(* ===== verification/Choice.v ===== *)
(** * Choosing a machine (chooseMachine, llmUnavailable, missingOf: src/store/machine.go, src/store/machine_llm.go)

    The choice among the machines of a user, as the code's scan keeps the best
    one so far, and what makes it the right one: the best of an order that is
    total on the machines able to take the work, so that what is chosen depends
    neither on the order the database gives them in nor on its collation. *)

From S2P Require Import Prelude GoStr Table MachineData.
Open Scope string_scope.
Open Scope Z_scope.
Open Scope list_scope.

Record machineChoice := mkChoice {
  ChID : string;
  ChPriority : Z;
  ChMax : Z;
  ChOpen : Z;
  ChOnline : bool;
  ChPaused : bool;
  ChCan : bool
}.

(** What the scan skips. *)
Definition skipped (c : machineChoice) : bool :=
  negb (ChOnline c) || ChPaused c || negb (ChCan c) || (ChMax c <=? ChOpen c).

(** [c] is better than the best so far. *)
Definition better (c b : machineChoice) : bool :=
  (ChPriority b <? ChPriority c) ||
  ((ChPriority c =? ChPriority b) &&
   ((ChOpen c <? ChOpen b) || ((ChOpen c =? ChOpen b) && String.ltb (ChID c) (ChID b)))).

Definition scan (best : option machineChoice) (c : machineChoice) : option machineChoice :=
  if skipped c then best
  else match best with None => Some c | Some b => if better c b then Some c else best end.

Definition chooseMachine (choices : list machineChoice) : string :=
  match fold_left scan choices None with None => "" | Some b => ChID b end.

(** ** The order of the choice *)

Lemma string_compare_lt_trans a b c : String.compare a b = Lt → String.compare b c = Lt → String.compare a c = Lt.
Proof.
  revert b c. induction a as [|x a IH]; intros [|y b] [|z c]; cbn; try done.
  destruct (Ascii.compare x y) eqn:E1; [|intros _|done].
  - apply Ascii.compare_eq_iff in E1 as ->. destruct (Ascii.compare y z); [|done..]. apply IH.
  - destruct (Ascii.compare y z) eqn:E2; [|intros _|done].
    + apply Ascii.compare_eq_iff in E2 as ->. by rewrite E1.
    + assert (Ascii.compare x z = Lt) as ->; [|done]. unfold Ascii.compare in *. rewrite N.compare_lt_iff in *. lia.
Qed.

Lemma string_ltb_trans a b c : String.ltb a b = true → String.ltb b c = true → String.ltb a c = true.
Proof.
  unfold String.ltb. destruct (String.compare a b) eqn:E1; [done| |done]. destruct (String.compare b c) eqn:E2; [done| |done].
  by rewrite (string_compare_lt_trans _ _ _ E1 E2).
Qed.

Lemma string_ltb_irrefl a : String.ltb a a = false.
Proof.
  unfold String.ltb. assert (String.compare a a = CompOpp (String.compare a a)) as E by apply String.compare_antisym.
  by destruct (String.compare a a).
Qed.

Lemma string_ltb_total a b : String.ltb a b = true ∨ a = b ∨ String.ltb b a = true.
Proof.
  unfold String.ltb. rewrite (String.compare_antisym a b). destruct (String.compare b a) eqn:E; cbn; [|tauto..].
  apply String.compare_eq_iff in E as ->. tauto.
Qed.

Lemma better_irrefl c : better c c = false.
Proof. unfold better. rewrite !Z.ltb_irrefl, !Z.eqb_refl, string_ltb_irrefl. done. Qed.

Lemma better_trans a b c : better a b = true → better b c = true → better a c = true.
Proof.
  unfold better. rewrite !orb_true_iff, !andb_true_iff, !orb_true_iff, !andb_true_iff, !Z.ltb_lt, !Z.eqb_eq.
  intros [|(? & [|(? & Hab)])] [|(? & [|(? & Hbc)])]; try lia.
  right. split; [lia|]. right. split; [lia|]. by eapply string_ltb_trans.
Qed.

Lemma better_total a b : ChID a ≠ ChID b → better a b = true ∨ better b a = true.
Proof.
  intros Hid. unfold better. rewrite !orb_true_iff, !andb_true_iff, !orb_true_iff, !andb_true_iff, !Z.ltb_lt, !Z.eqb_eq.
  destruct (Z.lt_trichotomy (ChPriority a) (ChPriority b)) as [?|[?|?]], (Z.lt_trichotomy (ChOpen a) (ChOpen b)) as [?|[?|?]],
    (string_ltb_total (ChID a) (ChID b)) as [?|[?|?]]; naive_solver.
Qed.

Lemma better_asym a b : better a b = true → better b a = true → False.
Proof. intros Hab Hba. pose proof (better_trans _ _ _ Hab Hba) as H. by rewrite better_irrefl in H. Qed.

(** ** The scan keeps the best *)

(** The best of the machines able to take the work. *)
Definition is_best (l : list machineChoice) (c : machineChoice) : Prop :=
  c ∈ l ∧ skipped c = false ∧ ∀ x, x ∈ l → skipped x = false → x ≠ c → better c x = true.

Lemma is_best_unique l c c' : is_best l c → is_best l c' → c = c'.
Proof.
  intros (Hc & Hs & Hb) (Hc' & Hs' & Hb').
  assert (Decision (c = c')) as [?|Hn] by (unfold Decision; repeat decide equality); [done|].
  exfalso. by apply (better_asym c c'); [apply Hb|apply Hb'].
Qed.

Lemma scan_spec l :
  NoDup (ChID <$> l) →
  match fold_left scan l None with Some c => is_best l c | None => ∀ x, x ∈ l → skipped x = true end.
Proof.
  induction l as [|x l IH] using rev_ind; [intros _ x Hx; set_solver|].
  rewrite fmap_app, fold_left_app. intros (Hl & Hx & _)%NoDup_app. specialize (IH Hl). cbn. unfold scan at 1.
  destruct (skipped x) eqn:Es; [|destruct (fold_left scan l None) as [b|]; [destruct (better x b) eqn:Eb|]].
  - destruct (fold_left scan l None) as [b|].
    + destruct IH as (Hb & Hsb & Hbest). split; [set_solver|]. split; [done|].
      intros y [Hy| ->%list_elem_of_singleton]%elem_of_app; [by apply Hbest|congruence].
    + intros y [Hy| ->%list_elem_of_singleton]%elem_of_app; [by apply IH|done].
  - destruct IH as (Hb & Hsb & Hbest). split; [set_solver|]. split; [done|].
    intros y [Hy| ->%list_elem_of_singleton]%elem_of_app Hsy Hyx; [|done].
    assert (Decision (y = b)) as [->|Hn] by (unfold Decision; repeat decide equality); [done|].
    eapply better_trans; [exact Eb|by apply Hbest].
  - destruct IH as (Hb & Hsb & Hbest). split; [set_solver|]. split; [done|].
    intros y [Hy| ->%list_elem_of_singleton]%elem_of_app Hsy Hyx; [by apply Hbest|].
    destruct (better_total b x) as [|E]; [|done|congruence].
    intros Hid. apply (Hx (ChID b)); [by apply list_elem_of_fmap_2|]. rewrite Hid. set_solver.
  - split; [set_solver|]. split; [done|].
    intros y [Hy| ->%list_elem_of_singleton]%elem_of_app Hsy Hyx; [|done]. specialize (IH y Hy). congruence.
Qed.

(** ** The reference: sort what is able, take the first *)

Definition best_first (a b : machineChoice) : bool := negb (better b a).
Definition able (l : list machineChoice) : list machineChoice := List.filter (λ c, negb (skipped c)) l.
Definition choose_reference (l : list machineChoice) : string :=
  match sort_stable best_first (able l) with [] => "" | c :: _ => ChID c end.

Lemma able_spec l c : c ∈ able l ↔ c ∈ l ∧ skipped c = false.
Proof. unfold able. by rewrite elem_filter, negb_true_iff. Qed.

Lemma best_first_total a b : best_first a b = true ∨ best_first b a = true.
Proof.
  unfold best_first. destruct (better b a) eqn:E1; [|by left]. destruct (better a b) eqn:E2; [|by right].
  destruct (better_asym _ _ E1 E2).
Qed.

Lemma best_first_trans a b c : best_first a b = true → best_first b c = true → best_first a c = true.
Proof.
  unfold best_first. rewrite !negb_true_iff. intros Hab Hbc. destruct (better c a) eqn:E; [|done]. exfalso.
  assert (Decision (ChID a = ChID b)) as [Hid|Hid] by apply _.
  - assert (better c b = true); [|congruence]. clear Hbc. revert Hab E. unfold better. rewrite <- Hid, string_ltb_irrefl.
    rewrite andb_false_r, orb_false_r, orb_false_iff, andb_false_iff, !orb_true_iff, !andb_true_iff, !orb_true_iff, !andb_true_iff,
      !Z.ltb_lt, !Z.eqb_eq, !Z.ltb_ge, !Z.eqb_neq.
    destruct (Z.lt_trichotomy (ChPriority a) (ChPriority b)) as [?|[?|?]], (Z.lt_trichotomy (ChOpen a) (ChOpen b)) as [?|[?|?]]; try lia; naive_solver lia.
  - destruct (better_total a b Hid) as [H|H]; [|congruence].
    pose proof (better_trans _ _ _ E H). congruence.
Qed.

Lemma is_best_perm l l' c : l ≡ₚ l' → is_best l c → is_best l' c.
Proof. intros Hp (Hc & Hs & Hb). split; [by rewrite <- Hp|]. split; [done|]. intros x Hx. apply Hb. by rewrite Hp. Qed.

Lemma choose_best l c : NoDup (ChID <$> l) → is_best l c → chooseMachine l = ChID c.
Proof.
  intros Hl Hc. unfold chooseMachine. pose proof (scan_spec l Hl) as H. destruct (fold_left scan l None) as [b|].
  - by rewrite (is_best_unique _ _ _ H Hc).
  - destruct Hc as (Hc & Hs & _). specialize (H c Hc). congruence.
Qed.

Lemma choose_none l : (∀ x, x ∈ l → skipped x = true) → chooseMachine l = "".
Proof.
  intros Hn. unfold chooseMachine. enough (fold_left scan l None = None) as -> by done.
  induction l as [|x l IH]; [done|]. cbn [fold_left].
  assert (scan None x = None) as -> by (unfold scan; by rewrite Hn by (by left)). apply IH. intros y Hy. apply Hn. by right.
Qed.

(** What is chosen is the identifier of a machine able to take the work. *)
Lemma choose_some l : NoDup (ChID <$> l) → chooseMachine l ≠ "" → ∃ c, is_best l c ∧ chooseMachine l = ChID c.
Proof.
  intros Hl. unfold chooseMachine. pose proof (scan_spec l Hl) as H. destruct (fold_left scan l None) as [b|]; [|done]. eauto.
Qed.

Lemma choose_cases l : NoDup (ChID <$> l) → (∃ c, is_best l c) ∨ ∀ x, x ∈ l → skipped x = true.
Proof. intros Hl. pose proof (scan_spec l Hl) as H. destruct (fold_left scan l None); eauto. Qed.

Lemma reference_best l c : is_best l c → choose_reference l = ChID c.
Proof.
  intros (Hc & Hs & Hb). unfold choose_reference.
  pose proof (sort_stable_perm best_first (able l)) as Hp.
  pose proof (sort_stable_sorted best_first best_first_total best_first_trans (able l)) as Hso.
  assert (Hin : c ∈ sort_stable best_first (able l)) by (rewrite Hp; by apply able_spec).
  destruct (sort_stable best_first (able l)) as [|b rest]; [set_solver|].
  apply elem_of_cons in Hin as [->|Hin]; [done|]. apply StronglySorted_inv in Hso as [_ Hf]. rewrite Forall_forall in Hf.
  specialize (Hf c Hin). unfold best_first in Hf. rewrite negb_true_iff in Hf.
  assert (b ∈ able l) as [Hbl Hbs]%able_spec by (rewrite <- Hp; by left).
  assert (Decision (b = c)) as [->|Hn] by (unfold Decision; repeat decide equality); [done|].
  rewrite Hb in Hf; done.
Qed.

Lemma reference_none l : (∀ x, x ∈ l → skipped x = true) → choose_reference l = "".
Proof.
  intros Hn. unfold choose_reference. assert (able l = []) as ->; [|done].
  apply filter_existsb_nil, Forall_forall. intros x Hx. by rewrite Hn.
Qed.

Lemma skipped_false c : skipped c = false ↔ ChOnline c = true ∧ ChPaused c = false ∧ ChCan c = true ∧ ChOpen c < ChMax c.
Proof. unfold skipped. rewrite !orb_false_iff, !negb_false_iff, Z.leb_gt. tauto. Qed.

(** [chooseMachine]'s single pass chooses as sorting the machines able to
    take the work would: online, not paused, with the capability, under the cap
    it announced; the highest priority, then the least busy, then the first by
    ID. It chooses none exactly when there is none, and what it chooses does
    not depend on the order the machines come in (nor, then, on the collation
    of the database). *)
Theorem choose_exact (l l' : list machineChoice)
    (Hids : NoDup (ChID <$> l)) (Hnonempty : "" ∉ (ChID <$> l)) (Hperm : l' ≡ₚ l) :
  chooseMachine l = choose_reference l ∧ chooseMachine l' = chooseMachine l ∧
  (chooseMachine l = "" ↔ ∀ c, c ∈ l → skipped c = true) ∧
  (∀ c, c ∈ l → (chooseMachine l = ChID c ↔
    ChOnline c = true ∧ ChPaused c = false ∧ ChCan c = true ∧ ChOpen c < ChMax c ∧
    ∀ x, x ∈ l → skipped x = false → x ≠ c → better c x = true)).
Proof.
  assert (Hids' : NoDup (ChID <$> l')) by by rewrite Hperm.
  assert (Hne : ∀ c, c ∈ l → ChID c ≠ "") by (intros c Hc E; apply Hnonempty; rewrite <- E; by apply list_elem_of_fmap_2).
  destruct (choose_cases l Hids) as [(b & Hb)|Hn].
  - pose proof (choose_best l b Hids Hb) as E.
    pose proof (choose_best l' b Hids' (is_best_perm l l' b ltac:(by rewrite Hperm) Hb)) as E'.
    rewrite (reference_best l b Hb), E, E'. destruct (Hb) as (Hbl & Hbs & Hbest). split; [done|]. split; [done|]. split.
    + split; [intros H; by apply Hne in Hbl|]. intros H. rewrite H in Hbs; done.
    + intros c Hc. split.
      * intros Hid. assert (c = b) as ->; [|rewrite skipped_false in Hbs; naive_solver].
        apply list_elem_of_lookup in Hc as [i Hi], Hbl as [j Hj]. assert (i = j) as ->; [|congruence].
        eapply NoDup_lookup; [exact Hids| |]; rewrite list_lookup_fmap; [by rewrite Hi|]. rewrite Hj. cbn. by rewrite Hid.
      * intros (? & ? & ? & ? & Hcb). f_equal. apply (is_best_unique l); [done|]. split; [done|]. rewrite skipped_false. tauto.
  - assert (Hn' : ∀ x, x ∈ l' → skipped x = true) by (intros x Hx; apply Hn; by rewrite <- Hperm).
    rewrite reference_none, (choose_none l), (choose_none l') by done. split; [done|]. split; [done|]. split; [done|].
    intros c Hc. specialize (Hn c Hc). split; [intros H; by apply Hne in Hc|].
    intros (? & ? & ? & ? & _). assert (skipped c = false) by (apply skipped_false; tauto). congruence.
Qed.

Abbreviation demo_choices :=
  [mkChoice "m3" 1 2 1 true false true; mkChoice "m2" 5 1 1 true false true; mkChoice "m1" 1 4 1 true false true;
   mkChoice "m0" 9 4 0 false false true] (only parsing).

Lemma choose_exact_witness :
  chooseMachine demo_choices = choose_reference demo_choices ∧ choose_reference demo_choices = "m1".
Proof.
  split; [|reflexivity]. refine (proj1 (choose_exact demo_choices demo_choices _ _ _)); [| |done];
    apply (bool_decide_unpack _); reflexivity.
Defined.
Lemma status_ok id caps cc llm db : mdb_ok db → mdb_ok (UpdateMachineStatus id caps cc llm db).2.
Proof. machine_change. Qed.
Lemma aside_ok now id db : mdb_ok db → mdb_ok (SetMachineAside now id db).
Proof. machine_change. Qed.
Lemma clear_aside_ok id db : mdb_ok db → mdb_ok (ClearMachineAside id db).
Proof. machine_change. Qed.
Lemma paused_ok u id b db : mdb_ok db → mdb_ok (SetMachinePaused u id b db).2.
Proof. machine_change. Qed.
Lemma priority_ok u id p db : mdb_ok db → mdb_ok (SetMachinePriority u id p db).2.
Proof. machine_change. Qed.
Lemma disconnected_ok id gw db : mdb_ok db → mdb_ok (MachineDisconnected id gw db).
Proof. machine_change. Qed.
Lemma touch_ok now ids db : mdb_ok db → mdb_ok (TouchMachines now ids db).
Proof. machine_change. Qed.
Lemma reset_ok db : mdb_ok db → mdb_ok (ResetMachineConnections db).
Proof. machine_change. Qed.

(** ** Enrollments *)

Lemma enrollments_ok db es :
  keys_ok es → NoDup (SecretHash <$> es) → mdb_ok db → mdb_ok (with_enrollments db es).
Proof. intros H1 H2 []. by constructor. Qed.

Lemma enrollments_update_ok db p f :
  KeepsKey f → (∀ e, SecretHash (f e) = SecretHash e) → mdb_ok db →
  mdb_ok (with_enrollments db (update_where p f (enrollments db))).
Proof.
  intros Hf Hs Hok. apply enrollments_ok; [by apply keys_update_ok, Hok| |done].
  rewrite update_fmap by done. apply Hok.
Qed.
========
Reproduce the entries exactly, but only from their first line to the line holding "total on the", with that last line kept.

(* ===== verification/Choice.v ===== *)
(** * Choosing a machine (chooseMachine, llmUnavailable, missingOf: src/store/machine.go, src/store/machine_llm.go)

    The choice among the machines of a user, as the code's scan keeps the best
    one so far, and what makes it the right one: the best of an order that is
    total on the machines able to take the work, so that what is chosen depends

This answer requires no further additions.